** Opening THE DATA block **

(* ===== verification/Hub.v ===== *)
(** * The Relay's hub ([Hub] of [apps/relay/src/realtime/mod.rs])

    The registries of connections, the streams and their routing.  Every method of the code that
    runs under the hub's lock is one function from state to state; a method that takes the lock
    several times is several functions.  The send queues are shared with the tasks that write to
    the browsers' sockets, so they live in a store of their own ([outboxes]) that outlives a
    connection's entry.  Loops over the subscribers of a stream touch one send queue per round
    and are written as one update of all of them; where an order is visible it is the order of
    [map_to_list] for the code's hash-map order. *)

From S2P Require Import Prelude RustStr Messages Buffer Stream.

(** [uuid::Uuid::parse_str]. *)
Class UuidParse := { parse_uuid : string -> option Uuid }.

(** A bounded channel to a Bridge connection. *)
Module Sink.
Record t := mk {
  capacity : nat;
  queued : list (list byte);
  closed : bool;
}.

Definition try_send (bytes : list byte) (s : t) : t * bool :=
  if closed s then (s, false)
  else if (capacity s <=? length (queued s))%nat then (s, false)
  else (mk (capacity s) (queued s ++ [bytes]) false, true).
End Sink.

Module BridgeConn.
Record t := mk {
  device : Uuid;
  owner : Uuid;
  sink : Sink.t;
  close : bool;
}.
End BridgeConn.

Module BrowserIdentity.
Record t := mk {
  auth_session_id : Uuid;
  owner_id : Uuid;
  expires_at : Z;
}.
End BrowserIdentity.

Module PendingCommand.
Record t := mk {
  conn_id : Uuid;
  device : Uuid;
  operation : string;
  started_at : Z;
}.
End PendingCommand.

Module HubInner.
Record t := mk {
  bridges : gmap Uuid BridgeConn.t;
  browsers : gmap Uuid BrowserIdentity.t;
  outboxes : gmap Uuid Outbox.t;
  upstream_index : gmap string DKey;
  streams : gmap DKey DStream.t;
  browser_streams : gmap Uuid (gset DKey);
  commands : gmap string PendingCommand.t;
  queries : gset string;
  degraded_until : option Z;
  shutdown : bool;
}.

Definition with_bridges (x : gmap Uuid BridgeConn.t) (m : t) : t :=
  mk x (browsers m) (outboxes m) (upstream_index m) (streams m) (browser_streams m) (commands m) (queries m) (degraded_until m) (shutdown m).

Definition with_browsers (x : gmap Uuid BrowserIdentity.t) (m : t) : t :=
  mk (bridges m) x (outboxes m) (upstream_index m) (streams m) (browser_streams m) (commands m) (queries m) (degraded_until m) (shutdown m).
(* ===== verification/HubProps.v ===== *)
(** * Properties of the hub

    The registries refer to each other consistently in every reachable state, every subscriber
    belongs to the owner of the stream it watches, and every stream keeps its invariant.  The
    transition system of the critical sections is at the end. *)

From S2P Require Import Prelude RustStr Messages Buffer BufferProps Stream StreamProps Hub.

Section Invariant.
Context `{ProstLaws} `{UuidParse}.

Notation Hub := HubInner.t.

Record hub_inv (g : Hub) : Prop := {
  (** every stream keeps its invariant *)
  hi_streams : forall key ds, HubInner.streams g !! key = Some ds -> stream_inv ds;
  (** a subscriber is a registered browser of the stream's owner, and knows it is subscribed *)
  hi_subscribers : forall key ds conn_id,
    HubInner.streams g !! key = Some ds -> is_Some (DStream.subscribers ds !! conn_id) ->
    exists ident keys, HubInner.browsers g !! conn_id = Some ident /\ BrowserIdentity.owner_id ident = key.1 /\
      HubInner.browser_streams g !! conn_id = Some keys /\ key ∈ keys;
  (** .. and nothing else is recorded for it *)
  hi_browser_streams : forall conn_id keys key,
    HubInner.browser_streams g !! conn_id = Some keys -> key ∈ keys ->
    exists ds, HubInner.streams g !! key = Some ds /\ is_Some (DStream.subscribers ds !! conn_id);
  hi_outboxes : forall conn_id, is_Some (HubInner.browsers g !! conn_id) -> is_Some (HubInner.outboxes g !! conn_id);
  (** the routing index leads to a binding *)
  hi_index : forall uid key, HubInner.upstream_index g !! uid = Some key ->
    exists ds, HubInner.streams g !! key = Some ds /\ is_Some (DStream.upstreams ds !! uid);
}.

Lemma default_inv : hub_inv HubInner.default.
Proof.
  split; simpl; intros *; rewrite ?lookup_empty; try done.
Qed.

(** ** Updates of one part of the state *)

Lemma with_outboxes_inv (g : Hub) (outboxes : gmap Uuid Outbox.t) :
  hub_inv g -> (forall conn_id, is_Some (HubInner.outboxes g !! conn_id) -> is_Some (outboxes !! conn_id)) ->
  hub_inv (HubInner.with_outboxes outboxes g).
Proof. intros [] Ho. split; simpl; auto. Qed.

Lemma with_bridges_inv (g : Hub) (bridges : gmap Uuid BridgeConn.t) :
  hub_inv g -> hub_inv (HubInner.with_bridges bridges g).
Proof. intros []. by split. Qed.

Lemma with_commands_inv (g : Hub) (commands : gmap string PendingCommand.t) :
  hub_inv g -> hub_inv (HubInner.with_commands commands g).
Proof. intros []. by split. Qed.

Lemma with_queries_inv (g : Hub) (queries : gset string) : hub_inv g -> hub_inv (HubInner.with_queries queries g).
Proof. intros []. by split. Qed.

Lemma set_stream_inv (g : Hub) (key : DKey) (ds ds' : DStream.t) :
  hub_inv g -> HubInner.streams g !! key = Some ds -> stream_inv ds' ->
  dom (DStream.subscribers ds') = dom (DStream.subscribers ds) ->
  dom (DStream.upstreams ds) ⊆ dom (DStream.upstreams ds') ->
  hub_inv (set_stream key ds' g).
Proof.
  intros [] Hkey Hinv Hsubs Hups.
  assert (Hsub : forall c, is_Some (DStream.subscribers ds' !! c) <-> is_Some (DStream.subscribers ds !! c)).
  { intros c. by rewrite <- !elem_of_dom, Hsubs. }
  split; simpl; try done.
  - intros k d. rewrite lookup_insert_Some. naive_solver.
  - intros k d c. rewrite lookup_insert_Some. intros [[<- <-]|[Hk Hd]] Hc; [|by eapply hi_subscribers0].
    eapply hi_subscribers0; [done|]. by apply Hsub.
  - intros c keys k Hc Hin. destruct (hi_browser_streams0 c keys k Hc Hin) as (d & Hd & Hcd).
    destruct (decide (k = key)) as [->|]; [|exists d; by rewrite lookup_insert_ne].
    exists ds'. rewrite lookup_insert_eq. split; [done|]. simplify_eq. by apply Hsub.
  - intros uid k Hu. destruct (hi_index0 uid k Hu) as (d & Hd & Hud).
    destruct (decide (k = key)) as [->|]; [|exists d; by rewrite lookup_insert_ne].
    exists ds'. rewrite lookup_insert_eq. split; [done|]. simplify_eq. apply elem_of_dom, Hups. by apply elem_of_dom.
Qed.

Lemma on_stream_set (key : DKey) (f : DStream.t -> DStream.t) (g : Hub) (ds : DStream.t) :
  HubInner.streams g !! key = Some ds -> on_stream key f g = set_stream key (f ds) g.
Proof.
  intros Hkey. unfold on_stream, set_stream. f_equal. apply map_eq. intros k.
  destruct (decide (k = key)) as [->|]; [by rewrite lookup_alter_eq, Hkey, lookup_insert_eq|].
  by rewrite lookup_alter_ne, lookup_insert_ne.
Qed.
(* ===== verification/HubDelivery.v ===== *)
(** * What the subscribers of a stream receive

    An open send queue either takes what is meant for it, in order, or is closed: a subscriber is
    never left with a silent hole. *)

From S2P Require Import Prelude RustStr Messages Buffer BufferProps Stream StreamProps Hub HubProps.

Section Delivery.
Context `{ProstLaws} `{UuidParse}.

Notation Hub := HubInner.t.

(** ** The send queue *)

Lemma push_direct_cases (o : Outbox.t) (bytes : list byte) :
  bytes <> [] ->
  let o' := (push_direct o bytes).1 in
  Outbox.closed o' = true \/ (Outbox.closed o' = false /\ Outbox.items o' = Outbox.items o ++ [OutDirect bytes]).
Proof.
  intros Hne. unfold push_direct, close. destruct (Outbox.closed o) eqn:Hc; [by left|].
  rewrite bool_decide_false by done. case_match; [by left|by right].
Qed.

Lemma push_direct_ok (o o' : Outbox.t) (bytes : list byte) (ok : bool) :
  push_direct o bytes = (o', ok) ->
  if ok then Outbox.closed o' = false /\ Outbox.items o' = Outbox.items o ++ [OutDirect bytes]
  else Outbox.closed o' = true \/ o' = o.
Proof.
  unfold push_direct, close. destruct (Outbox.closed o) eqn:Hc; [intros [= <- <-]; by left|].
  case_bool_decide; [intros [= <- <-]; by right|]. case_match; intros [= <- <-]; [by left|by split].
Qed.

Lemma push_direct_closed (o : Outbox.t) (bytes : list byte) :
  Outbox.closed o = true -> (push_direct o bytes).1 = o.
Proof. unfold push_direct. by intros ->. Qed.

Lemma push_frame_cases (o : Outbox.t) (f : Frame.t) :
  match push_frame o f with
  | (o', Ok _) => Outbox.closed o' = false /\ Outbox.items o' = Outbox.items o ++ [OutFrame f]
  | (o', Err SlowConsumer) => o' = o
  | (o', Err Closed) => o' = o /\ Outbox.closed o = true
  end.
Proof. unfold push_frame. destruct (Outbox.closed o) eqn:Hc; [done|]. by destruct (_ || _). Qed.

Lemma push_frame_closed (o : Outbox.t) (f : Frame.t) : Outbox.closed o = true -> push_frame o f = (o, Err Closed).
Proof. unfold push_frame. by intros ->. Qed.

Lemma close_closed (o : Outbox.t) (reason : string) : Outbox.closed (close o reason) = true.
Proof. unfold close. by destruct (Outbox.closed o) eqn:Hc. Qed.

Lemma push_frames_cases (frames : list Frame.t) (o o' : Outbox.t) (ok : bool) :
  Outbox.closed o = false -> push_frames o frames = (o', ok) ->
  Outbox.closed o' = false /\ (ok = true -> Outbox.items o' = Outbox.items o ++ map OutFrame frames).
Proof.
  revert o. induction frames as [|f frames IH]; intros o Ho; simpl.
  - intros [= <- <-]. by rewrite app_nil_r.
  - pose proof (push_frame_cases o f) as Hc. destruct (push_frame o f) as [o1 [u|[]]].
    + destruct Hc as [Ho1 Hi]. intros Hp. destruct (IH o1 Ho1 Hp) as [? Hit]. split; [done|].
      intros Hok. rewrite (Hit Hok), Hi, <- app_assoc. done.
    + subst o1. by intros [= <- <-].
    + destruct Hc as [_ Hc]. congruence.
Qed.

** Closing THE DATA block **
** Opening THE DATA block **

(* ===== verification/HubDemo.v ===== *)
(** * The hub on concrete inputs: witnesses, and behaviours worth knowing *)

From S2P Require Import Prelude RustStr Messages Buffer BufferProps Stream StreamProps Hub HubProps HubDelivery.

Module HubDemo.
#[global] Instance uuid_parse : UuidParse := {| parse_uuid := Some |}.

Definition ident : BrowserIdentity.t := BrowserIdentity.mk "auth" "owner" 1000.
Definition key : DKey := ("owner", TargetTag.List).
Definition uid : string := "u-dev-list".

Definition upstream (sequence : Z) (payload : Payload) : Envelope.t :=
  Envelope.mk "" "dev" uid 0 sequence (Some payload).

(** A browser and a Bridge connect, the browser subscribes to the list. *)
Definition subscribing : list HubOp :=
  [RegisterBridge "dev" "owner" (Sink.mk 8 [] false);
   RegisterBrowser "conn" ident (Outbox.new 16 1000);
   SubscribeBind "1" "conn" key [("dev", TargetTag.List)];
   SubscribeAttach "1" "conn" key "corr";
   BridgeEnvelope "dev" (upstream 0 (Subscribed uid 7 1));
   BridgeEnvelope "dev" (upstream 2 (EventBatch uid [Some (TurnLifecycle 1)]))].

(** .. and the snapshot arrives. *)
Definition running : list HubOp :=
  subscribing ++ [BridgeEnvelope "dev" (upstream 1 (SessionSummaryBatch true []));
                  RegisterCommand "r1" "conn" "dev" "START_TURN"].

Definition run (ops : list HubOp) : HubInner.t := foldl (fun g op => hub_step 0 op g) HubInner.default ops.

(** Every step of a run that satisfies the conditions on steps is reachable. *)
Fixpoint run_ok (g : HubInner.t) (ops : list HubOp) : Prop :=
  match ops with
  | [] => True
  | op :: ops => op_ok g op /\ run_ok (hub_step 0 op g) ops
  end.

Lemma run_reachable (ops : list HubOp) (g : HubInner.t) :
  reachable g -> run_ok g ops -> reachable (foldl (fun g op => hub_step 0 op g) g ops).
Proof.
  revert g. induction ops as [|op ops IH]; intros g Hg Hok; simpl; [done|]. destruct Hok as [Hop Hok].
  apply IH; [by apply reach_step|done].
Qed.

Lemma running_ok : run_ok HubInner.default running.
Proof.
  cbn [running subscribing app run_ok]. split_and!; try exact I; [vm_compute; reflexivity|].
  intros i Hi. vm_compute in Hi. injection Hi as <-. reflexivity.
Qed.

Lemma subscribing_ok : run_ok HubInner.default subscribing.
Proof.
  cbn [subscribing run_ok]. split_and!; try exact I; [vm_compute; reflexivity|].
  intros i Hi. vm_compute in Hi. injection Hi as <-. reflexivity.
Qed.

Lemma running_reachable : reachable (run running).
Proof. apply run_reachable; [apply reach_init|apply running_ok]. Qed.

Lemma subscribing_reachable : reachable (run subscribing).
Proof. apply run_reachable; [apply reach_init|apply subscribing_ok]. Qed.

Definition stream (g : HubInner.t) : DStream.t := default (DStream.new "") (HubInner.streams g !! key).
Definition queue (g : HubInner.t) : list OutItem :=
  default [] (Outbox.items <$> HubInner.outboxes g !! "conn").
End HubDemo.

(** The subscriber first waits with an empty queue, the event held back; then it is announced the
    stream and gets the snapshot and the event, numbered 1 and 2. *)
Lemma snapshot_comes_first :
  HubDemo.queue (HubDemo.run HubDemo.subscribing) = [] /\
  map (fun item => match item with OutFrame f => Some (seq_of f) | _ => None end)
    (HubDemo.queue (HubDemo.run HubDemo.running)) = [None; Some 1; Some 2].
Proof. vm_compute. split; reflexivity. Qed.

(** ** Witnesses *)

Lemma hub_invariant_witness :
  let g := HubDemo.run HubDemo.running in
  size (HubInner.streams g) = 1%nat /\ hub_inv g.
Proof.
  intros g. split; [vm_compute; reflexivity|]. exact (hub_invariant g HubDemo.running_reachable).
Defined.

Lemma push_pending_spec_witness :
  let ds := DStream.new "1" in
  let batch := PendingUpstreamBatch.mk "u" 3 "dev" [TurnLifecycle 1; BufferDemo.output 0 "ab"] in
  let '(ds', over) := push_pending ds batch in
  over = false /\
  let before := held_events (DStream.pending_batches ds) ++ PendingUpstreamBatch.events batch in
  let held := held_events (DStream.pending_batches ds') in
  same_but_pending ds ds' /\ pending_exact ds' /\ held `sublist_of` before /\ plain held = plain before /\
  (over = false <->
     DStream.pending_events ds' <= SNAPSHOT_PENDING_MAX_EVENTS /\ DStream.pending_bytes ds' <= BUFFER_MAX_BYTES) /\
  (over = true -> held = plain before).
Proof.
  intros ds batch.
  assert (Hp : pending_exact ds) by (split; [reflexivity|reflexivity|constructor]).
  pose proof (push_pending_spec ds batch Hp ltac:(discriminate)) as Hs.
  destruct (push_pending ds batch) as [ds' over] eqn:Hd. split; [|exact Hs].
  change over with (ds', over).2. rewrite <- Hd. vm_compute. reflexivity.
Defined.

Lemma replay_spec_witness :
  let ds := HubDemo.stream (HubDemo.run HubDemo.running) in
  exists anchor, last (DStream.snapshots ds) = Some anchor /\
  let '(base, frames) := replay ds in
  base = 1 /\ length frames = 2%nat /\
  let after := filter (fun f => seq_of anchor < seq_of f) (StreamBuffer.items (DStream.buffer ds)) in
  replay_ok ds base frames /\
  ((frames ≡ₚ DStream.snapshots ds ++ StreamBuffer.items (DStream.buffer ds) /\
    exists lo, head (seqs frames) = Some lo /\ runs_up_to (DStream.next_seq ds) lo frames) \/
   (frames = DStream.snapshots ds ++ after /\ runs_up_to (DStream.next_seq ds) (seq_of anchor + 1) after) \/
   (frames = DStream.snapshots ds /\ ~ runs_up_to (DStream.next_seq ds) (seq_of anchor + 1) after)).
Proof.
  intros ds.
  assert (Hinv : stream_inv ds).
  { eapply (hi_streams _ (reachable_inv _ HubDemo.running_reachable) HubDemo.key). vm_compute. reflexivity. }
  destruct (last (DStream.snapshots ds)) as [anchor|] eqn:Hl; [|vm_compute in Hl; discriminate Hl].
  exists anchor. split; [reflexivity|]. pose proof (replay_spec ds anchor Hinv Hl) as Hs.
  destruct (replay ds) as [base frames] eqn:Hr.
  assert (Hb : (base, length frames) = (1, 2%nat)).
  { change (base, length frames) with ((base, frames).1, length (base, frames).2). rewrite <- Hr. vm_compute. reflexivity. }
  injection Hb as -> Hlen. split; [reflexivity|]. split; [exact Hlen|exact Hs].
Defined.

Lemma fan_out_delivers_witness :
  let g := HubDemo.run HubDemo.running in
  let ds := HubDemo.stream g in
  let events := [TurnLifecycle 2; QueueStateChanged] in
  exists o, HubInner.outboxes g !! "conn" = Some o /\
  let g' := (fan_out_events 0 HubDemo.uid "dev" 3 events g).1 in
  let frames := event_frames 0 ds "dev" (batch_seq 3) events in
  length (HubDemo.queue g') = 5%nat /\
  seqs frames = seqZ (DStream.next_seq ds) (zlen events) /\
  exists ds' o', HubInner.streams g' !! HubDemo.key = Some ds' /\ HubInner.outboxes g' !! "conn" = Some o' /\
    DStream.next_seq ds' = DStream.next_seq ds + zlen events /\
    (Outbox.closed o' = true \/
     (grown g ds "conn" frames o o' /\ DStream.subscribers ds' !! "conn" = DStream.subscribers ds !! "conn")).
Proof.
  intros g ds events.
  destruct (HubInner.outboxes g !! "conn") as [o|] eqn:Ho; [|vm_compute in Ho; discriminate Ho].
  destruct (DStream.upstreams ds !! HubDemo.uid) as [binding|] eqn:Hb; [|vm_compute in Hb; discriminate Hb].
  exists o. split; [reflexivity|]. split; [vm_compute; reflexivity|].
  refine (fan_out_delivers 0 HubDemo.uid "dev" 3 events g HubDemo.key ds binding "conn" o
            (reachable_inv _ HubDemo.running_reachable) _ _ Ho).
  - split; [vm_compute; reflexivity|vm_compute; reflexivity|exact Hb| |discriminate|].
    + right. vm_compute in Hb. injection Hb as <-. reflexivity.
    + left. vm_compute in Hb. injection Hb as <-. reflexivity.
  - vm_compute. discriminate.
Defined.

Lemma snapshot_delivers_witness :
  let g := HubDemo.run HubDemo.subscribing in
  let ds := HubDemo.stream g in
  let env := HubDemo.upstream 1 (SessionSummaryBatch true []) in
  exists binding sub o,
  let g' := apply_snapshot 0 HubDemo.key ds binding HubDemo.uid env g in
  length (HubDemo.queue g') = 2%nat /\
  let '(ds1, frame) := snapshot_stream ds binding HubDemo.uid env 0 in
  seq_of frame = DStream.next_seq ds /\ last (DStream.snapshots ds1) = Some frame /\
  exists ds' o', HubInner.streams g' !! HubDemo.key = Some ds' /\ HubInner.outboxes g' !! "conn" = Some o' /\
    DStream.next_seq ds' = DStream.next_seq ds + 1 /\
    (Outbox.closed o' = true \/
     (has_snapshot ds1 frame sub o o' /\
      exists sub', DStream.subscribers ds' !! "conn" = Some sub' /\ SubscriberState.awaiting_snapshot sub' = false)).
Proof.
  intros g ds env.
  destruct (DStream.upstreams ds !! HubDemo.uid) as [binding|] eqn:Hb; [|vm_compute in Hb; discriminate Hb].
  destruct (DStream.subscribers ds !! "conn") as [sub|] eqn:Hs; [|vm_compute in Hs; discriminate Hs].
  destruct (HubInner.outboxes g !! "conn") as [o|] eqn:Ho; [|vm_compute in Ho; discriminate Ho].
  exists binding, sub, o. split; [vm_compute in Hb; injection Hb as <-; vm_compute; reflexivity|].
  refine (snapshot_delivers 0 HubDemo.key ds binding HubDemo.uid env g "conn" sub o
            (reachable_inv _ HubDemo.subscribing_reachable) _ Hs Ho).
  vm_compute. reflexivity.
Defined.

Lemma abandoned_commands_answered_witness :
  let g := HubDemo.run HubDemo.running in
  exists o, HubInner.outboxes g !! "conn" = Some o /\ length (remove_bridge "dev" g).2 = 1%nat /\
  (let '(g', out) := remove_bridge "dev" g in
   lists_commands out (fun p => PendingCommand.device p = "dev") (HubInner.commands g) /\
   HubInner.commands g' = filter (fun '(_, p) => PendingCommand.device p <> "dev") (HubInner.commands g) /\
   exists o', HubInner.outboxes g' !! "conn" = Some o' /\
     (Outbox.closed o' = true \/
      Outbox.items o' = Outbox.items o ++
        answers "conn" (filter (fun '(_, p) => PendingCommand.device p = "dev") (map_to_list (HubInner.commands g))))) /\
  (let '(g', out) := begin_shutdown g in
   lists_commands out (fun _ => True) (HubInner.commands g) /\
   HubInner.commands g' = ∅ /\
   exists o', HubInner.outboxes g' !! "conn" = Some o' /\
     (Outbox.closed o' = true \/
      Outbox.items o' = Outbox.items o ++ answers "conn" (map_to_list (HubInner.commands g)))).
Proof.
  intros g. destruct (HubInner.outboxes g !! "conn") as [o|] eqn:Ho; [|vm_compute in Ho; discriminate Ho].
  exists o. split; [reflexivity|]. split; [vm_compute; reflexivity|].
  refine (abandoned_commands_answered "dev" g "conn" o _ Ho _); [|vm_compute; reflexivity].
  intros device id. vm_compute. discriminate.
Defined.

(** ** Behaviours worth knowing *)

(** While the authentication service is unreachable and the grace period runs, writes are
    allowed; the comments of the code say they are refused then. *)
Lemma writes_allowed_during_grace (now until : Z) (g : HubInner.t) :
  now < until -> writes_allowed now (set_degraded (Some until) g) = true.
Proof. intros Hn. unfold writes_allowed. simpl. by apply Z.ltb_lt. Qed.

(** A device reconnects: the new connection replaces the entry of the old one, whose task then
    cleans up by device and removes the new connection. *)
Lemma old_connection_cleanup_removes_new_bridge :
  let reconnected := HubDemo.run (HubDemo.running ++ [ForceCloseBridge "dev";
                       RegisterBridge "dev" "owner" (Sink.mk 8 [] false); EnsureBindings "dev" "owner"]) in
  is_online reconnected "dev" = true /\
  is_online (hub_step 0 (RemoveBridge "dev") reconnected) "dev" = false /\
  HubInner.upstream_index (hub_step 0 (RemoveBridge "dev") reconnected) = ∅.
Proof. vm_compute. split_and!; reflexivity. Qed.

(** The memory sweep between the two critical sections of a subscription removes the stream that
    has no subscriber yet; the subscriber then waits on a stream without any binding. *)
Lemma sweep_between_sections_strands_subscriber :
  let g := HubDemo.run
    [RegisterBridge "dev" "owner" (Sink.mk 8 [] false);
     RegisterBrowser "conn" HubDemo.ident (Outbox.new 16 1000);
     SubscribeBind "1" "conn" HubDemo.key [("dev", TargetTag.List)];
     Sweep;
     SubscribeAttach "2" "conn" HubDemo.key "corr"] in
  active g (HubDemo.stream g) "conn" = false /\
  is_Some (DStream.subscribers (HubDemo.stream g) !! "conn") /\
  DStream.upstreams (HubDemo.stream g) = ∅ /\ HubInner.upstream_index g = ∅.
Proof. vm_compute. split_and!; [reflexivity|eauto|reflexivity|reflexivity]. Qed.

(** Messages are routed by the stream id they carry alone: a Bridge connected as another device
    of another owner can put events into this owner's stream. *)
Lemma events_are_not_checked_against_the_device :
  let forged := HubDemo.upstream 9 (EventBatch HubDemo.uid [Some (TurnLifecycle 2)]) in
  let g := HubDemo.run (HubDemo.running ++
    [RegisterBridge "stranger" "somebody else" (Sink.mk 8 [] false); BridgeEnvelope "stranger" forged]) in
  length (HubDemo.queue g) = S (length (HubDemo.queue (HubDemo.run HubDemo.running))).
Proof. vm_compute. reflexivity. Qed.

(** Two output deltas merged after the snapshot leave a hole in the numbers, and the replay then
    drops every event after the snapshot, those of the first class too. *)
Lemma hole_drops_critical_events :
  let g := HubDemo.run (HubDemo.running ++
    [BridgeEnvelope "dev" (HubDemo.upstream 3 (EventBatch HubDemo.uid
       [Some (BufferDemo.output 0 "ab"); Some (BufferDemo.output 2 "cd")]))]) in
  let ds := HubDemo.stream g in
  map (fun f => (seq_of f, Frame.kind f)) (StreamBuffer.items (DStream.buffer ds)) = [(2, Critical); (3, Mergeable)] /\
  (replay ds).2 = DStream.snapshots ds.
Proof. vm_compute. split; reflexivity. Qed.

** Closing THE DATA block **
** Opening THE DATA block **

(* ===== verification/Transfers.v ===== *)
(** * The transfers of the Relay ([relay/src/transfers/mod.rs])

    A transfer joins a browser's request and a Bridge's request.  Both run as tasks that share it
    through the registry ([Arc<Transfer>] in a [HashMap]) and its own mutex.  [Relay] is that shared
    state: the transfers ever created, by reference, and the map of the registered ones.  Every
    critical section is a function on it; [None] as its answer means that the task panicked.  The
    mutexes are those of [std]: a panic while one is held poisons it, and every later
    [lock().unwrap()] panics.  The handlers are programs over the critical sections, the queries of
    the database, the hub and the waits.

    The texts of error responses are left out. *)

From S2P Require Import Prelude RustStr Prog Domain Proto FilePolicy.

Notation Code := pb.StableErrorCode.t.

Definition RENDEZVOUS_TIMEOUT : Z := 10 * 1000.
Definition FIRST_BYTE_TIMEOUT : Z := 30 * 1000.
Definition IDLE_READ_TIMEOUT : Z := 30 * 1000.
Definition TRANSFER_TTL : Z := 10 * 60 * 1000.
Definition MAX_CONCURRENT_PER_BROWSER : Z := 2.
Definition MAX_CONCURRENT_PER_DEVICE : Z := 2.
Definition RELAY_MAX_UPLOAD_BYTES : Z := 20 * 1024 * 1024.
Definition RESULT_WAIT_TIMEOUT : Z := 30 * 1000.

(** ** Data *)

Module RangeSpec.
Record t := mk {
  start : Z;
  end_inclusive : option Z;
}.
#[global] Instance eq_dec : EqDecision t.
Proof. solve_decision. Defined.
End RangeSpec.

** Closing THE DATA block **

TASK ITEM — Only lines with the string "RegisterBrowser" belong in the answer; copy each of them from the listing.

ANSWER FOR THE TASK —
   RegisterBrowser "conn" ident (Outbox.new 16 1000);
     RegisterBrowser "conn" HubDemo.ident (Outbox.new 16 1000);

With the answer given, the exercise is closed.